*The task*.
Your job with the data below is to output exactly the lines from the one holding "destruct Hd as" down to the one holding "assert (Hf : fraction_part", both included, and no others.
───── The records
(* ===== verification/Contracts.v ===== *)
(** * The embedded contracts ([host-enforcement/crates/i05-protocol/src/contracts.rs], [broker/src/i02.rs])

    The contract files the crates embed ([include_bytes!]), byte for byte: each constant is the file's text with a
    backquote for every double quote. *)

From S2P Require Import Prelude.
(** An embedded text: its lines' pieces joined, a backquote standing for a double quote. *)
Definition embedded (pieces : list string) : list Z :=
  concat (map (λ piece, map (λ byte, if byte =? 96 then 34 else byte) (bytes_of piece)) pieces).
──────────
───── The records
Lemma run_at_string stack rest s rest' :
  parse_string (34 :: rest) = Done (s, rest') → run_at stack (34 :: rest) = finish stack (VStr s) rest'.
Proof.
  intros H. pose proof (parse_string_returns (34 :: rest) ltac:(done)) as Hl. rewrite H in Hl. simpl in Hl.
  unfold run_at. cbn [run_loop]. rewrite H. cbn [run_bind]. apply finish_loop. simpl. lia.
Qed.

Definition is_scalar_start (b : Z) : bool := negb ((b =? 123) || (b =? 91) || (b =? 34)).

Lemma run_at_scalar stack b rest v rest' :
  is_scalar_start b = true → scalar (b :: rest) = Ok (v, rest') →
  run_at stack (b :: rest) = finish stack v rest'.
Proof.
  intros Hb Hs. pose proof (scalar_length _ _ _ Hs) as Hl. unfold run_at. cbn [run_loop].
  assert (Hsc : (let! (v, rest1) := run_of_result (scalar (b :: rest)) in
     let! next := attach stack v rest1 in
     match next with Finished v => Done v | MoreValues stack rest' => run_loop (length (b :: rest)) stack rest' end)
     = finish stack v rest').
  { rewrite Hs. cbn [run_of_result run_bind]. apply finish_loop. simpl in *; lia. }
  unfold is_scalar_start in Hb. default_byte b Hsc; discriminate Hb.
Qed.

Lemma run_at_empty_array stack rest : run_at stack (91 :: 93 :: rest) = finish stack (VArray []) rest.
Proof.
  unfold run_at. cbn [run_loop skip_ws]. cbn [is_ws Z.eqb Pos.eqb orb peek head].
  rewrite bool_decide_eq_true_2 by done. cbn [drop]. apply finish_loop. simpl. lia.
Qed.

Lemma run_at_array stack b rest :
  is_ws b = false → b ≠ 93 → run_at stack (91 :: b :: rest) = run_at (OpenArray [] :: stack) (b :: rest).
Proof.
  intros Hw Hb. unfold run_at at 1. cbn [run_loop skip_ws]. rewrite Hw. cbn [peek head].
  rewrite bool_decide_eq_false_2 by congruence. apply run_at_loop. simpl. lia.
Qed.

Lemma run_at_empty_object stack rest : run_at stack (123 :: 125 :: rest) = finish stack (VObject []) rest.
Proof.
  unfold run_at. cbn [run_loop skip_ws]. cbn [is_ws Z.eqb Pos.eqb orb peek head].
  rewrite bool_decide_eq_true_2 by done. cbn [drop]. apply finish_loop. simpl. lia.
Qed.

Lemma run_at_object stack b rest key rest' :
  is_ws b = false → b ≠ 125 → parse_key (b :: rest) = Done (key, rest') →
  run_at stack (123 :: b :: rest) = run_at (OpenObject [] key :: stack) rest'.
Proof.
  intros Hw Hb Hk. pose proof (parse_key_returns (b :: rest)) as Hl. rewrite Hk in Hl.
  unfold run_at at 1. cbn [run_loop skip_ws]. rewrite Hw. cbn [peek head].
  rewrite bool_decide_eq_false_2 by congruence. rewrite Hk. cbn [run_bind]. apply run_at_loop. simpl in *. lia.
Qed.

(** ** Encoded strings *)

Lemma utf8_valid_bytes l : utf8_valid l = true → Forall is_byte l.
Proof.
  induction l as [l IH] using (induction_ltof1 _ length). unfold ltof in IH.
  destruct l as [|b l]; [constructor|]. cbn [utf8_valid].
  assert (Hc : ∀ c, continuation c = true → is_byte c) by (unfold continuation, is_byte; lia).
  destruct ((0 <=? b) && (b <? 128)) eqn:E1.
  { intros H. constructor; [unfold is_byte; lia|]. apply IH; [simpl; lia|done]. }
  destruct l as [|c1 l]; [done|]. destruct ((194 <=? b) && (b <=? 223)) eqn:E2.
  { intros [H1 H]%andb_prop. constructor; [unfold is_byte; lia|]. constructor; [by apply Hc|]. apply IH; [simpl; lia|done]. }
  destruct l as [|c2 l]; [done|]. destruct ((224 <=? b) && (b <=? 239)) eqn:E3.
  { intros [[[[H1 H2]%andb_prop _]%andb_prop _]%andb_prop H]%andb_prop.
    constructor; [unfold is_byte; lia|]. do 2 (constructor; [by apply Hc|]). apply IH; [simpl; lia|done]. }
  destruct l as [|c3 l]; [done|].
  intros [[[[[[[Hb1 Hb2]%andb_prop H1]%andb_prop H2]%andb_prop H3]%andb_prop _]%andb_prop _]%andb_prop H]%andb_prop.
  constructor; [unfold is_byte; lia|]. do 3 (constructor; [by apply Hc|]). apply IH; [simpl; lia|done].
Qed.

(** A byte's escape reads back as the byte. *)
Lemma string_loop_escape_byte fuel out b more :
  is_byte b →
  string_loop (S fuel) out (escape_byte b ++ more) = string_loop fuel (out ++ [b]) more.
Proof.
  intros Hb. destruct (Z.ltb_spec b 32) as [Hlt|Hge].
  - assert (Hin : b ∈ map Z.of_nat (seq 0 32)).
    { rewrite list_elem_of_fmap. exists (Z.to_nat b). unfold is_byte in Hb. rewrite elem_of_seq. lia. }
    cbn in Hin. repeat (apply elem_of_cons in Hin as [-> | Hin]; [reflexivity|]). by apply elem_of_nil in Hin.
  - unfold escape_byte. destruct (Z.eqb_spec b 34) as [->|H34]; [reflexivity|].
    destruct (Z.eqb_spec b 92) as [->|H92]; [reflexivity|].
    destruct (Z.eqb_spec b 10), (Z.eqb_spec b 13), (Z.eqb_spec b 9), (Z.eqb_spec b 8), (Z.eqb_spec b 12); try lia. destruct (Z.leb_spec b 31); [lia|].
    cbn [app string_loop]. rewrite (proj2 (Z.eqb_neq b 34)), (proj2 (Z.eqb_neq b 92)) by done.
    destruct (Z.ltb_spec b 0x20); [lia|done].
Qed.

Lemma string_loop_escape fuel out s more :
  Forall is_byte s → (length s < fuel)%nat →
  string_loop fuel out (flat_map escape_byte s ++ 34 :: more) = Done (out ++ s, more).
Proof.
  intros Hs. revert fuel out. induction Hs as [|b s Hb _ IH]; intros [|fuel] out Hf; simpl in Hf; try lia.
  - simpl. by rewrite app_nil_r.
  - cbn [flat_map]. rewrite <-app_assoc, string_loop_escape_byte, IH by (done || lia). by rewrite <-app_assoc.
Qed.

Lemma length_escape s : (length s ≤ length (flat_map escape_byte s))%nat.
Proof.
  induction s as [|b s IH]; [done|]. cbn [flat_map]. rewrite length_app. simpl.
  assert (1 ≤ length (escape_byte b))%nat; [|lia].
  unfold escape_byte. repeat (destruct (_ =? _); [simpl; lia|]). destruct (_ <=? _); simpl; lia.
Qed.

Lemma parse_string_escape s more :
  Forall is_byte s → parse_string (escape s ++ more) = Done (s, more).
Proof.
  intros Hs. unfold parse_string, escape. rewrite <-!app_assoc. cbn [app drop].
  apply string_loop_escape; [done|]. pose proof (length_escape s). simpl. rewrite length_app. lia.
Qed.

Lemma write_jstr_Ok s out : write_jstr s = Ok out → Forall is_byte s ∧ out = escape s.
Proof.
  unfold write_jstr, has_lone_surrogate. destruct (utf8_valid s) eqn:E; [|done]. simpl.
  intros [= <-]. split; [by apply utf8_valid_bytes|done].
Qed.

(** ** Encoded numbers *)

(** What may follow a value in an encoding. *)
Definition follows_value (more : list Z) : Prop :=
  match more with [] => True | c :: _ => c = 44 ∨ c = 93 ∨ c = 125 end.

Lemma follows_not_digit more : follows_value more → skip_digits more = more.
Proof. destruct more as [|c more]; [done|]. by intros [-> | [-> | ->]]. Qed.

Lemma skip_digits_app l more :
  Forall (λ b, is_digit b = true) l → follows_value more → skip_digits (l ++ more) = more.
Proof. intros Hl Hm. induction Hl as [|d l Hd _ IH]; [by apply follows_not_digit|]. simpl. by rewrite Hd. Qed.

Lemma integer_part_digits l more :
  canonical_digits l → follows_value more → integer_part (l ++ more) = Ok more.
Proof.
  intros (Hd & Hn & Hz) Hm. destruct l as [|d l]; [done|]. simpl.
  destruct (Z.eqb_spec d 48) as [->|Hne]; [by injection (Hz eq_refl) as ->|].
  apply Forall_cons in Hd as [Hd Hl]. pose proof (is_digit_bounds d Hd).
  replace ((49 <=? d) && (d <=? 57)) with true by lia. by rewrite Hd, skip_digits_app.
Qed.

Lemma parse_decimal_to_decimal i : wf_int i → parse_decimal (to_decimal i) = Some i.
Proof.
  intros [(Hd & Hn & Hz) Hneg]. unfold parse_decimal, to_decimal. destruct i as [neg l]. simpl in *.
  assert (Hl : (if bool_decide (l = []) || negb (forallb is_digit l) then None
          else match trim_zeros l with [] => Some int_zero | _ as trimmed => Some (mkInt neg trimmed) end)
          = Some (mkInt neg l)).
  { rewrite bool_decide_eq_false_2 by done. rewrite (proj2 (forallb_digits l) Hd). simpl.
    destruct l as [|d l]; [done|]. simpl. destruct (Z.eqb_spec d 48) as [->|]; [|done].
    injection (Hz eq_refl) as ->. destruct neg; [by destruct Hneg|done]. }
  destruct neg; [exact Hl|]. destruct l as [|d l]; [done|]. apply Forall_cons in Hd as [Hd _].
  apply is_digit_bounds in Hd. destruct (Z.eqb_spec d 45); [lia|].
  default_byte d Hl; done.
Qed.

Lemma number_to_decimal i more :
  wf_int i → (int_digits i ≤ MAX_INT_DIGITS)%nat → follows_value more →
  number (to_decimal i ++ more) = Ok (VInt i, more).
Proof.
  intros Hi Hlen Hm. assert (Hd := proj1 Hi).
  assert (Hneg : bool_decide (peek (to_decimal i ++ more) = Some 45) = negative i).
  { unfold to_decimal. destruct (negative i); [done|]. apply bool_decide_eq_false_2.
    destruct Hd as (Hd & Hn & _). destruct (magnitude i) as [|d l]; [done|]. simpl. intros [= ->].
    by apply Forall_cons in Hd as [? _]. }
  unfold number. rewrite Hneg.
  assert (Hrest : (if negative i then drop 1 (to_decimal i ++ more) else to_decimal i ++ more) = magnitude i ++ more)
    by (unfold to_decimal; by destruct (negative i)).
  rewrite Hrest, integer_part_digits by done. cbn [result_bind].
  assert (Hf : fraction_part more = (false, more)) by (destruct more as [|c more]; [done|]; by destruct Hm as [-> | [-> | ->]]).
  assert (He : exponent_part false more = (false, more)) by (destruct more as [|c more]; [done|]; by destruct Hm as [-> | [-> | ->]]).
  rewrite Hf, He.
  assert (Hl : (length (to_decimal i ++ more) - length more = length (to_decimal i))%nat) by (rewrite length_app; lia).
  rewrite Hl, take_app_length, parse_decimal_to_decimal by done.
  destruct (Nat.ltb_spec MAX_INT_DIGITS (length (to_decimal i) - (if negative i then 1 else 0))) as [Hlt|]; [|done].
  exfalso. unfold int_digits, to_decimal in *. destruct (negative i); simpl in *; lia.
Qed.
──────────
*Output for this exercise*.
    destruct Hd as (Hd & Hn & _). destruct (magnitude i) as [|d l]; [done|]. simpl. intros [= ->].
    by apply Forall_cons in Hd as [? _]. }
  unfold number. rewrite Hneg.
  assert (Hrest : (if negative i then drop 1 (to_decimal i ++ more) else to_decimal i ++ more) = magnitude i ++ more)
    by (unfold to_decimal; by destruct (negative i)).
  rewrite Hrest, integer_part_digits by done. cbn [result_bind].
  assert (Hf : fraction_part more = (false, more)) by (destruct more as [|c more]; [done|]; by destruct Hm as [-> | [-> | ->]]).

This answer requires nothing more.